Cette évolution a en effet créé une excessive dépendance aux combustibles fossiles. L’utilisation de ces combustibles est responsable des émissions de gaz à effet de serre et donc des changements climatiques menaçant l’habitabilité même de la biosphère et donc les conditions dans lesquelles la vie est apparue et a prospéré sur la terre. En outre, l’inégale répartition géographique de ces ressources est à l’origine de violentes tensions géopolitiques, voire de conflits armés dont le nombre est allé et ira croissant.

Par ailleurs, l’accès aux services énergétiques utiles reste extrêmement inégalitaire. 20 % de la population mondiale (les plus pauvres) n’a pas accès à l’électricité et 1/4 ne dispose encore que de la biomasse pour répondre à ses besoins de cuisson et de chauffage, alors que 15% de cette population, dans les pays développés, en tire pleinement avantage, consommant les 3/4 de l’énergie commerciale produite[8].

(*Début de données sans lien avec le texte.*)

(* ===== verification/PagingSpace.v ===== *)
(** * Creating and destroying page tables (kernel/arch/x86_64/mm/paging.c)

    [paging_create_pml4] gives an empty user half below a copy of the kernel half;
    [paging_destroy_pml4] gives back every table of the user half once, and no other page. *)
From S2P Require Import Prelude Defs Paging.

#[local] Set Default Proof Using "All".

Section proofs.
Context {S : Type} `{PA : PageAllocator S} {PAL : PageAllocatorLaws S}.
Implicit Types (st : mmu S) (own : gmap Z (list Z)).

(** ** The tables below a table *)

Definition child st (h : bool) (t i : Z) : option Z :=
  e ← load st t i;
  if ztrue (Z.land e PTE_PRESENT) && negb (h && ztrue (Z.land e PTE_HUGE)) then Some (target st e) else None.

(** The tables of the [n] entries of [t] from entry [i] on. *)
Fixpoint children st (h : bool) (t : Z) (n : nat) (i : Z) : list Z :=
  match n with
  | O => []
  | Datatypes.S n => match child st h t i with Some c => [c] | None => [] end ++ children st h t n (i + 1)
  end.

(** The tables from [t] down [d] levels, in the order in which they are freed. *)
Fixpoint subtree st (d : nat) (h : bool) (n : nat) (t : Z) : list Z :=
  match d with
  | O => [t]
  | Datatypes.S d => concat (subtree st d true 512 <$> children st h t n 0) ++ [t]
  end.

Definition tables st (root : Z) : list Z := subtree st 3 false 256 root.

Lemma child_own st root own t q i c :
  tree st root own -> own !! t = Some q -> (length q < 3)%nat -> (q = [] -> i < 256) ->
  child st (bool_decide (q ≠ [])) t i = Some c -> own !! c = Some (q ++ [i]).
Proof.
  intros T Ht Hl Hi. unfold child. destruct (load st t i) as [e|] eqn:Ee; [|done]. cbn [mbind option_bind].
  destruct (ztrue (Z.land e PTE_PRESENT)) eqn:Ep; cbn [andb]; [|done].
  destruct (bool_decide (q ≠ []) && _) eqn:Eh; cbn [negb]; [done|]. intros [= <-].
  apply (tr_entry _ _ _ T t q i e); try done. destruct (decide (q = [])) as [|Hne]; [by left|right].
  intros Hu. unfold is_huge in Hu. rewrite Hu, bool_decide_true in Eh by done. done.
Qed.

Ces constats participent de ceux qui sont à l’origine du lancement, à la fin du siècle dernier, d’un processus visant un changement radical de paradigme énergétique, celui en vigueur conduisant à une impasse en termes de sécurité, de climat, de développement économique et d’équité sociale. Le résultat de la nouvelle transition que ces constats exigent, devrait être un système énergétique plus durable, plus respectueux de l’équilibre écologique à long terme et de l’équité intra et intergénérationnelle. Il devra aussi lever les hypothèques sur la sûreté et la sécurité des approvisionnements et sur le développement économique(SB, 2013). L’accord de Paris sur le climat et l’Agenda 2030 pour le Développement durable précisent quelques-unes de ses caractéristiques : un accès universel aux services énergétiques modernes d’ici 2030 et la neutralité carbone d’ici 2050.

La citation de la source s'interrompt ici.